いつもなら子供達のボタンが1つ掛け違ってるだけでくどくど文句言ってくるのに今日はやけにあっさりしてる…?
やだ気持ち悪い、お祭りの前なのに雨を降らさないでよ…?)


獣人を毛嫌いしている者達はツェドに見えない所で愚痴を言うか、僅かなミスを犯した奴隷に文句を言ってウサを晴らしていた。

今日はそういった事が無かったので、引率の先生は逆に良くない事が起こるのではと訝しんでいた。

だが獣人を毛嫌いしている者達はそんな事露知らず、計画に滞りが出ない様に心掛ける事で精一杯であった。


(このガキ共…荷の中には横流しで追放された奴が隠し持っていたハイマナポーションが入っているんだぞっ!
荷馬車に衝突して荷が崩れたり死傷でもすれば騒ぎになって計画所ではないではないか馬鹿者めっ!)

ガラガラガラガラッ!


やはりと言うべきか、上っ面だけ繕って獣人達の事は一切気にしていなかった様だ。
内心では文句を言いまくっていたが、再び荷馬車に乗り込んで王城の方へと走らせていった。

こういった違和感は各所で確認されていたものの、前日にあった追放で懲りたのでは、と思われたらしい。
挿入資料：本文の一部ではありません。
(* ===== verification/ExecutorRewards.v ===== *)
(** * Rewards and withdrawals

    The balance increments at the end of a block are the rewards of the issuance schedule
    and the withdrawals, added up per account. *)
From S2P Require Import Prelude Bytes BTree Primitives ChainSpec PrimitivesRlp Executor.

(** What a list of payments adds to an account. *)
Definition paid (a : Z) (l : list (Z * Z)) : Z := foldr (fun e n => (if e.1 =? a then e.2 else 0) + n) 0 l.

Lemma paid_app a l k : paid a (l ++ k) = paid a l + paid a k.
Proof. induction l as [|e l IH]; cbn; [done|]. fold (paid a (l ++ k)) (paid a l). lia. Qed.

Lemma pay_all l m a : in_u 256 (default 0 (m !! a)) ->
  default 0 (foldl (fun m e => add_increment e.1 e.2 m) m l !! a) = wrap 256 (default 0 (m !! a) + paid a l) /\
  (is_Some (foldl (fun m e => add_increment e.1 e.2 m) m l !! a) <-> is_Some (m !! a) \/ a ∈ l.*1).
Proof.
  revert m. induction l as [|[b v] l IH]; intros m Hm; cbn [foldl fst snd paid foldr fmap list_fmap].
  { rewrite Z.add_0_r, wrap_small by done. split; [done|]. set_solver. }
  fold (paid a l). destruct (Z.eqb_spec b a) as [->|Hne].
  - destruct (IH (add_increment a v m)) as [H1 H2].
    { unfold add_increment. rewrite lookup_insert_eq. by apply wrap_range. }
    rewrite H1, H2. unfold add_increment. rewrite lookup_insert_eq. cbn [default from_option]. split.
    + unfold wadd, wrap. change (id ?z) with z. rewrite Zplus_mod_idemp_l. f_equal. lia.
    + rewrite elem_of_cons. split; [intros _; right; by left|]. intros _. by left.
  - destruct (IH (add_increment b v m)) as [H1 H2]; unfold add_increment in *; rewrite lookup_insert_ne in * by done; [done|].
    rewrite H1, H2. split; [f_equal; lia|]. rewrite elem_of_cons. naive_solver.
Qed.

(** ** The issuance of a chain *)

Definition ETHER : Z := 10 ^ 18.

(** When the block reward changes: EIP-649 (Byzantium), EIP-1234 (the upgrade with
    Petersburg) and EIP-3675 (the merge); and when withdrawals start, EIP-4895. *)
Record Schedule := mkSchedule {
  sc_byzantium : option Z; sc_petersburg : option Z; sc_terminal_difficulty : Z; sc_shanghai : option Z
}.

Definition reached (at_ : option Z) (n : Z) : Prop := exists b, at_ = Some b /\ b <= n.

(** The reward of block [n] on a parent of total difficulty [ptd]; none after the merge. *)
Inductive issued (s : Schedule) (n ptd : Z) : option Z -> Prop :=
| issued_none : sc_terminal_difficulty s <= ptd -> issued s n ptd None
| issued_petersburg : ptd < sc_terminal_difficulty s -> reached (sc_petersburg s) n -> issued s n ptd (Some (2 * ETHER))
| issued_byzantium : ptd < sc_terminal_difficulty s -> ~ reached (sc_petersburg s) n -> reached (sc_byzantium s) n ->
    issued s n ptd (Some (3 * ETHER))
| issued_frontier : ptd < sc_terminal_difficulty s -> ~ reached (sc_petersburg s) n -> ~ reached (sc_byzantium s) n ->
    issued s n ptd (Some (5 * ETHER)).

Definition at_block (o : option Z) : ForkCondition := match o with Some b => FcBlock b | None => FcNever end.
Definition at_time (o : option Z) : ForkCondition := match o with Some t => FcTimestamp t | None => FcNever end.

(** A chain specification with that schedule. *)
Record follows (chain_spec : ChainSpec) (s : Schedule) : Prop := {
  fo_byzantium : fork chain_spec Byzantium = at_block (sc_byzantium s);
  fo_petersburg : fork chain_spec Petersburg = at_block (sc_petersburg s);
  fo_paris : exists b, fork chain_spec Paris = FcTTD b (sc_terminal_difficulty s);
  fo_shanghai : fork chain_spec Shanghai = at_time (sc_shanghai s)
}.

(** The payments of a block: each ommer's beneficiary gets the reward lessened by an
    eighth per generation, the block's beneficiary the reward and a 32nd of it per
    ommer; withdrawals are in Gwei. *)
Definition reward_payments (block : Block) (reward : option Z) : list (Z * Z) :=
  match reward with
  | Some reward =>
      ((fun o => (beneficiary o, (8 - (number (b_header block) - number o)) * reward / 8)) <$> b_ommers block) ++
      [(beneficiary (b_header block), reward + reward / 32 * zlen (b_ommers block))]
  | None => []
  end.

Definition withdrawal_payments (s : Schedule) (block : Block) : list (Z * Z) :=
  match sc_shanghai s with
  | Some t => if decide (t <= timestamp (b_header block))
              then (fun w => (w_address w, amount w * 10 ^ 9)) <$> default [] (b_withdrawals block) else []
  | None => []
  end.

Definition payments (s : Schedule) (block : Block) (reward : option Z) : list (Z * Z) :=
  reward_payments block reward ++ withdrawal_payments s block.

Section Rewards.
Context (chain_spec : ChainSpec) (s : Schedule) (Hs : follows chain_spec s).

Lemma reached_active o n : active_at_block (at_block o) n = true <-> reached o n.
Proof.
  destruct o as [b|]; cbn; [rewrite Z.leb_le|]; split; [by exists b|by intros (? & [= <-] & ?)|done|by intros (? & [=] & _)].
Qed.

(** The reward of the code is that of the schedule. *)
Lemma get_block_reward_issued header td : difficulty header <= td ->
  issued s (number header) (td - difficulty header) (get_block_reward chain_spec header td).
Proof.
  intros Htd. destruct Hs as [Hb Hp (fb & Hm) _]. unfold get_block_reward. rewrite Hm, Hb, Hp. cbn [active_at_ttd]. unfold saturating_sub.
  rewrite (proj2 (Z.ltb_ge _ _)) by lia. destruct (Z.leb_spec (sc_terminal_difficulty s) (td - difficulty header)) as [|Hlt]; [by constructor|].
  pose proof (reached_active (sc_petersburg s) (number header)) as Rp. pose proof (reached_active (sc_byzantium s) (number header)) as Rb.
  destruct (active_at_block (at_block (sc_petersburg s)) _).
  { replace WEI_2ETH with (2 * ETHER) by done. apply issued_petersburg; [done|by apply Rp]. }
  destruct (active_at_block (at_block (sc_byzantium s)) _).
  - replace WEI_3ETH with (3 * ETHER) by done. apply issued_byzantium; [done|by intros ?%Rp|by apply Rb].
  - replace WEI_5ETH with (5 * ETHER) by done. apply issued_frontier; [done|by intros ?%Rp|by intros ?%Rb].
Qed.

Definition ommers_ok (block : Block) : Prop :=
  Forall (fun o => 0 <= number (b_header block) - number o <= 8) (b_ommers block) /\ zlen (b_ommers block) < 2 ^ 32.
Definition withdrawals_ok (block : Block) : Prop :=
  Forall (fun w => in_u 64 (amount w)) (default [] (b_withdrawals block)).

Lemma issued_range n ptd r : issued s n ptd r -> match r with Some reward => 0 <= reward < 2 ^ 64 | None => True end.
Proof. by destruct 1. Qed.

Lemma ommer_reward_exact n o reward : 0 <= n - number o <= 8 -> 0 <= reward < 2 ^ 64 ->
  ommer_reward n reward o = (8 - (n - number o)) * reward / 8.
Proof.
  intros Hn Hr. unfold ommer_reward. rewrite (wrap_small 64) by (unfold in_u; lia).
  replace (8 + number o - n) with (8 - (n - number o)) by lia.
  rewrite wrap_small by (unfold in_u; nia). by rewrite Z.shiftr_div_pow2 by lia.
Qed.

Lemma block_reward_exact (ommers : list Header) reward : 0 <= reward < 2 ^ 64 -> zlen ommers < 2 ^ 32 ->
  block_reward reward ommers = reward + reward / 32 * zlen ommers.
Proof.
  intros Hr Ho. unfold block_reward. rewrite Z.shiftr_div_pow2 by lia. change (2 ^ 5) with 32.
  assert (0 <= reward / 32 < 2 ^ 64) by (split; [apply Z.div_pos; lia|apply Z.div_lt_upper_bound; lia]).
  rewrite (wrap_small 128 (_ * _)) by (unfold in_u; nia). apply wrap_small. unfold in_u. nia.
Qed.

(** The loops of the source pay the payments one after the other. *)
Abbreviation pay := (foldl (fun m e => add_increment e.1 e.2 m)).

Lemma ommers_pay (ommers : list Header) n reward m : 0 <= reward < 2 ^ 64 -> Forall (fun o => 0 <= n - number o <= 8) ommers ->
  foldl (fun m ommer => add_increment (beneficiary ommer) (ommer_reward n reward ommer) m) m ommers
  = pay m ((fun o => (beneficiary o, (8 - (n - number o)) * reward / 8)) <$> ommers).
Proof.
  intros Hr Ho. revert m. induction Ho as [|o l Hd _ IH]; intros m; [done|]. cbn [foldl fmap list_fmap fst snd].
  rewrite ommer_reward_exact by done. apply IH.
Qed.

Lemma withdrawals_pay ws m : Forall (fun w => in_u 64 (amount w)) ws ->
  foldl (fun m w => add_increment (w_address w) (amount_wei w) m) m ws = pay m ((fun w => (w_address w, amount w * 10 ^ 9)) <$> ws).
Proof.
  intros Hw. revert m. induction Hw as [|w ws Ha _ IH]; intros m; [done|]. cbn [foldl fmap list_fmap fst snd]. rewrite <- IH. do 2 f_equal.
  unfold amount_wei. apply wrap_small. unfold in_u in *. nia.
Qed.

Lemma increments_payments block td : ommers_ok block -> withdrawals_ok block -> difficulty (b_header block) <= td ->
  post_block_balance_increments chain_spec block td = pay ∅ (payments s block (get_block_reward chain_spec (b_header block) td)).
Proof.
  intros [Ho Hn] Hw Htd. unfold post_block_balance_increments, payments. cbv zeta. rewrite foldl_app.
  pose proof (issued_range _ _ _ (get_block_reward_issued _ _ Htd)) as Hrange.
  assert (Hrew : match get_block_reward chain_spec (b_header block) td with
      | Some reward => add_increment (beneficiary (b_header block)) (block_reward reward (b_ommers block))
          (foldl (fun m ommer => add_increment (beneficiary ommer) (ommer_reward (number (b_header block)) reward ommer) m) ∅ (b_ommers block))
      | None => ∅ end = pay ∅ (reward_payments block (get_block_reward chain_spec (b_header block) td))).
  { destruct (get_block_reward chain_spec (b_header block) td) as [reward|]; [|done].
    unfold reward_payments. rewrite foldl_app. cbn [foldl fst snd]. by rewrite block_reward_exact, ommers_pay. }
  rewrite Hrew. rewrite (fo_shanghai _ _ Hs). unfold withdrawal_payments.
  destruct (sc_shanghai s) as [t|]; [|done]. cbn [at_time active_at_timestamp].
  destruct (Z.leb_spec t (timestamp (b_header block))); [rewrite decide_True by done|by rewrite decide_False by lia].
  unfold withdrawals_ok in Hw. destruct (b_withdrawals block) as [ws|]; [|done]. cbn in Hw |- *. by apply withdrawals_pay.
Qed.

(** C22. The balance increments of a block are the payments of the issuance schedule.
    On a chain whose specification has the schedule, the reward is 5, 3 or 2 ether by
    the era of the block number, and none once the parent's total difficulty has
    reached the terminal one; ommers get it lessened by an eighth per generation, the
    block's beneficiary a 32nd more per ommer, and after Shanghai withdrawals are paid.
    They are added up per account modulo 2^256, and exactly the accounts paid have an
    entry.  Ommers are at most eight generations back and fewer than 2^32, amounts are
    64-bit, and the total difficulty includes that of the block. *)
Theorem balance_increments_paid block td a : ommers_ok block -> withdrawals_ok block -> difficulty (b_header block) <= td ->
  let m := post_block_balance_increments chain_spec block td in
  exists reward, issued s (number (b_header block)) (td - difficulty (b_header block)) reward /\
    default 0 (m !! a) = wrap 256 (paid a (payments s block reward)) /\ (is_Some (m !! a) <-> a ∈ (payments s block reward).*1).
Proof.
  intros Ho Hw Htd. cbv zeta. eexists. split; [by apply get_block_reward_issued|]. rewrite (increments_payments block td Ho Hw Htd).
  destruct (pay_all (payments s block (get_block_reward chain_spec (b_header block) td)) ∅ a) as [H1 H2]; [rewrite lookup_empty; unfold in_u; cbn; lia|].
  rewrite lookup_empty in H1, H2. split; [done|]. rewrite H2. split; [|by right]. by intros [[? [=]]|].
Qed.
End Rewards.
だがここで運び込まれたハイマナポーションが後に獣人達を窮地に追い込む事になる。





「え?そっちでもそうだったの?」

「あぁ。
いつも誤字脱字、計算間違い当たり前。
指摘したら無茶苦茶不服そうな顔されるのに、今日は何度も読み返して確認作業にあたっていたよ。」

「いつもそれ位気を付けて欲しいもんだぜ。」

「「「「「なぁ。」」」」」


スパルティアは奴隷事業を主としており、外に出て即戦力になる様に戦闘職は実戦を交え、非戦闘職は本職さながら、何なら本職以上に厳しいチェック体制を敷いて行われている。

上記の会話にも出ていたが、誤字脱字、計算間違いは以ての外で、例え字が間違っているとは言え意味の通る文章であったら担当の方で訂正するのでは無く、提出者に突っ返して直させるのがツェドの方針である。

その間、前後にある行程、作業は停止させる決まりとなっている。

つまり計画遂行の為、城内への物の運搬、贄となる奴隷達へ違和感を持たせずに誘い込む為の依頼書等の書類に少しでもミスがあると、ドンドンと遅れが生じてしまうのだ。

この時はそう言った遅れが発生して欲しいものだが、彼等は普段愚痴や文句で回している舌を止め、頭を回してミスや漏れが無いかの確認作業に没頭していた。

その努力を別の方向に回してくれれば、という気持ちは誰しもが持った事だろう。





~王城内~

「え?明日再度調査を実施するのですか?」

「そうだ。
前回の調査で『廃都』方面に繋がる通路を発見したのだ、更なる発見が見込めるだろう。」

「ですが、後日王都から専門の【学者】を要請するとツェド様が仰っていたハズですが…」

「その後にツェド様が″もう少し調査を進め、モンスター生息の有無を確認せよ″と仰せつかっている。」

「地下の祭壇場らしき広場に陣を張り、炊き出し、戦闘職等の者も呼んで万全の体制で挑むぞ。
これはツェド様からの命だ。心して掛かる様に。」

「「「は、はい、分かりました。」」」


報告を受けた各【適正】の者達は、早速その情報を各人に伝達しに向かう。
普段からの教育の賜物か、奴隷達は淀み無く行動を開始し、30分も経たずに天幕や炊き出し用の物資等の運び込みが開始されたのだった。